Maximum Likelihood Comparisons of Tully-Fisher and Redshift Data: Constraints on Omega and Biasing

5. ANALYSIS OF RESIDUALS: DO PREDICTIONS MATCH OBSERVATIONS?

The VELMOD analysis can tell us which velocity field models - which values of beta _I, sigma _v, w_LG, and quadrupole parameters - are "better" than others. However, as with maximum likelihood approaches generally, by itself it cannot tell us which, if any, of these models is an acceptable fit to the data. This is because we do not have precise, a priori knowledge of the two sources of variance, the velocity noise sigma _v and the TF scatter sigma _TF. Instead, we have treated these quantities as free parameters and determined their values by maximizing likelihood. As a result, a standard chi ² statistic will be ~ 1 per degree of freedom (dof), even if the fit is poor.

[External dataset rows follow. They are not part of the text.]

(** ** A run of the script *)

Lemma main_upload_frame w up s :
  ∃ r s', main_upload w up s = Ok r s' ∧
          session s' = session s ∧ heap s' = heap s ∧
          os_trace s' = os_trace s ∧ ui s' = ui s.
Proof.
  destruct up as [up|]; [|by exists None, s].
  assert (Hdest : ∃ dest s1, upload_dest w (up_name up) s = Ok dest s1 ∧
            session s1 = session s ∧ heap s1 = heap s ∧
            os_trace s1 = os_trace s ∧ ui s1 = ui s).
  { destruct (path_exists (upload_path (up_name up)) (fs s)) eqn:Hex.
    - eexists _, _. split; [by apply upload_dest_taken|done].
    - eexists _, _. split; [by apply upload_dest_free|done]. }
  destruct Hdest as (dest & s1 & Hdest & <- & <- & <- & <-).
  destruct (is_dir (p_dir dest) (fs s1)) eqn:Hd;
    [destruct (nodes (fs s1) !! path_str dest) as [[|c]|] eqn:Hn;
       [|destruct (read_only (fs s1)) eqn:Hro..]|].
  - destruct (main_upload_refused w s up dest s1 Hdest)
      as (e & s' & Hrun & _ & _ & ? & ? & ? & ?); [by right; left|eauto 10].
  - destruct (main_upload_refused w s up dest s1 Hdest)
      as (e & s' & Hrun & _ & _ & ? & ? & ? & ?); [by right; right|eauto 10].
  - destruct (main_upload_saved w s up dest s1 Hdest Hd)
      as (s' & Hrun & _ & _ & _ & ? & ? & ? & ? & _);
      [by rewrite Hn|done|eauto 10].
  - destruct (main_upload_refused w s up dest s1 Hdest)
      as (e & s' & Hrun & _ & _ & ? & ? & ? & ?); [by right; right|eauto 10].
  - destruct (main_upload_saved w s up dest s1 Hdest Hd)
      as (s' & Hrun & _ & _ & _ & ? & ? & ? & ? & _);
      [by rewrite Hn|done|eauto 10].
  - destruct (main_upload_refused w s up dest s1 Hdest)
      as (e & s' & Hrun & _ & _ & ? & ? & ? & ?); [by left|eauto 10].
Qed.

Lemma bind_logs_frame s :
  ∃ s1, bind_logs s = Ok tt s1 ∧
        session s1 = session s ∧ os_trace s1 = os_trace s ∧
        stored_logs s1 = stored_logs s.
Proof.
  destruct (bind_logs_run s) as (s1 & Hrun & _ & _ & Hsession & Hstored).
  exists s1. split; [exact Hrun|]. split; [exact Hsession|].
  split; [|exact Hstored]. revert Hrun. unfold bind_logs. run_monad.
  destruct (ss_logs (session s)); by intros [= <-].
Qed.

Lemma show_logs_run s : show_logs s = Ok tt (set_log_box (Some (log_panel s)) s).
Proof.
  unfold show_logs, log_panel. run_monad. by destruct (ss_logs (session s)).
Qed.

Local Transparent stored_logs.

Lemma stored_logs_same s s' :
  session s' = session s → heap s' = heap s → stored_logs s' = stored_logs s.
Proof. intros Hs Hh. unfold stored_logs. by rewrite Hs, Hh. Qed.

Local Opaque stored_logs.

(** X16. A run of the script in which the start button is not pressed
    raises nothing and spawns nothing: the only calls on processes are the
    signal, the wait and the kill of the stop button, when it is pressed
    and the stored child is running, and then the stored handle is [None].
    With neither button pressed, the session, stored handle and log buffer
    included, is as it was, whatever is uploaded. *)
Theorem run_without_start w i s :
  start_btn i = false →
  ∃ s', main w i s = Ok tt s' ∧
        os_trace s' = os_trace s ++ stop_calls_of w (stop_btn i) s ∧
        stored_proc s' = proc_after_stop w (stop_btn i) s ∧
        if stop_btn i then True
        else session s' = session s ∧ stored_logs s' = stored_logs s.
Proof.
  intros Hstart. unfold main, ffmpeg_available, stop_calls_of, proc_after_stop.
  cbv [mbind M_bind bind mret M_ret ret st_show modify]. rewrite Hstart.
  assert (Hgoal : ∀ s1,
    session s1 = session s → heap s1 = heap s → os_trace s1 = os_trace s →
    ∃ s', match main_upload w (uploaded_file i) s1 with
          | Ok saved s2 =>
              match bind_logs s2 with
              | Ok _ s3 =>
                  match (if stop_btn i then main_stop w
                         else λ s0 : state, Ok tt s0) s3 with
                  | Ok _ s4 =>
                      match show_logs s4 with
                      | Ok _ s5 =>
                          match choose_video (selected_video i) saved with
                          | Some v =>
                              if str_truthy v
                              then λ s0 : state,
                                     Ok tt (set_ui (ui s0 ++ [st_info ("Video yang akan di-stream: " +:+ v)]) s0)
                              else λ s0 : state, Ok tt s0
                          | None => λ s0 : state, Ok tt s0
                          end s5
                      | Raise e s5 => Raise e s5
                      end
                  | Raise e s4 => Raise e s4
                  end
              | Raise e s3 => Raise e s3
              end
          | Raise e s2 => Raise e s2
          end = Ok tt s' ∧
          os_trace s'
          = os_trace s ++ (if stop_btn i
                           then match running_proc w (stored_proc s) with
                                | Some h => stop_calls w h
                                | None => []
                                end
                           else []) ∧
          stored_proc s'
          = (if stop_btn i
             then match running_proc w (stored_proc s) with
                  | Some _ => None
                  | None => stored_proc s
                  end
             else stored_proc s) ∧
          (if stop_btn i then True
           else session s' = session s ∧ stored_logs s' = stored_logs s)).
  { intros s1 Hsess1 Hheap1 Htrace1.
    destruct (main_upload_frame w (uploaded_file i) s1)
      as (saved & s2 & -> & Hsess2 & Hheap2 & Htrace2 & _).
    destruct (bind_logs_frame s2) as (s3 & -> & Hsess3 & Htrace3 & Hstored3).
    assert (Hproc3 : stored_proc s3 = stored_proc s)
      by (unfold stored_proc; by rewrite Hsess3, Hsess2, Hsess1).
    assert (Hlogs3 : stored_logs s3 = stored_logs s).
    { rewrite Hstored3. apply stored_logs_same; congruence. }
    assert (Htail : ∀ s0, ∃ s',
              match choose_video (selected_video i) saved with
              | Some v =>
                  if str_truthy v
                  then λ s0 : state,
                         Ok tt (set_ui (ui s0 ++ [st_info ("Video yang akan di-stream: " +:+ v)]) s0)
                  else λ s0 : state, Ok tt s0
              | None => λ s0 : state, Ok tt s0
              end s0 = Ok tt s' ∧
              session s' = session s0 ∧ heap s' = heap s0 ∧
              os_trace s' = os_trace s0).
    { intros s0. destruct (choose_video _ _) as [v|];
        [destruct (str_truthy v)|]; by eexists. }
    destruct (stop_btn i).
    - destruct (main_stop_run w s3) as (s4 & -> & Hproc4 & Htrace4 & _).
      rewrite show_logs_run.
      destruct (Htail (set_log_box (Some (log_panel s4)) s4))
        as (s' & -> & Hsess' & _ & Htrace').
      exists s'. split; [done|]. rewrite Htrace'. cbn [os_trace set_log_box].
      assert (Hproc' : stored_proc s' = stored_proc s4)
        by (unfold stored_proc; by rewrite Hsess').
      rewrite Htrace4, Htrace3, Htrace2, Htrace1, Hproc', Hproc4, Hproc3.
      done.
    - rewrite show_logs_run.
      destruct (Htail (set_log_box (Some (log_panel s3)) s3))
        as (s' & -> & Hsess' & Hheap' & Htrace').
      exists s'. split; [done|]. rewrite Htrace'. cbn [os_trace set_log_box].
      rewrite Htrace3, Htrace2, Htrace1, app_nil_r.
      split; [done|]. split.
      { rewrite <- Hproc3. unfold stored_proc. by rewrite Hsess'. }
      split.
      { rewrite Hsess'. cbn [session set_log_box]. congruence. }
      rewrite <- Hlogs3. by apply stored_logs_same. }
  destruct (ffmpeg_version_ok w); cbn [negb]; by apply Hgoal.
Qed.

Of course, we can ask whether or not the values of sigma _v and sigma _TF obtained from VELMOD agree with independent estimates. It is reassuring that they do. We find sigma _TF appeq 0.46 mag for both the A82 and MAT samples, within the range estimated by Willick et al. (1996) by methods independent of peculiar velocity models. However, this agreement is of limited significance. TF scatter is very sensitive to non-Gaussian outliers (Section 4.1), and thus to precisely which objects have been excluded. Furthermore, the MAT subsample used here is only about half as large as the MAT subsample used by Willick et al. (1996) to estimate its scatter. The VELMOD result for the velocity noise, sigma _v appeq 125 km s^-1, is remarkably small and appears consistent with recent studies for the value of the velocity field outside of clusters based on independent methods (e.g., Miller, Davis, & White 1996 and Strauss et al. 1997). Indeed, because ~ 90 km s^-1 may be attributed to IRAS velocity prediction errors (Section 3.2), our value of sigma _v suggests a true one-dimensional velocity noise of ltapprox 90 km s^-1. Still, the small sigma _v is not necessarily diagnostic; for demonstrably poor models (e.g., beta _I leq 0.2), we find an even smaller value of sigma _v. Thus, an alternative approach is required for identifying a poor fit.

Let us consider fitting a straight line y = ax + b by least squares to data (x_i, y_i) whose errors are unknown. One obtains a, b, and also the rms scatter about the fit. Because the scatter is derived from the fit, the chi ² statistic is ~ 1 per dof by construction. However, if the straight line is a bad fit - if, say, the relation between y and x is actually quadratic - then the residuals from the fit will exhibit coherence. Coherent residuals in excess of what is expected from the observed scatter would signify that a model is a poor fit. In this section, we will make such an assessment for the VELMOD residuals. First, we will define a suitable residual and plot it on the sky. We will demonstrate coherence and incoherence of the residuals for "poor" and "good" models, respectively, by plotting residual autocorrelation functions. Motivated by these considerations, we will define and compute a statistic that measures goodness of fit.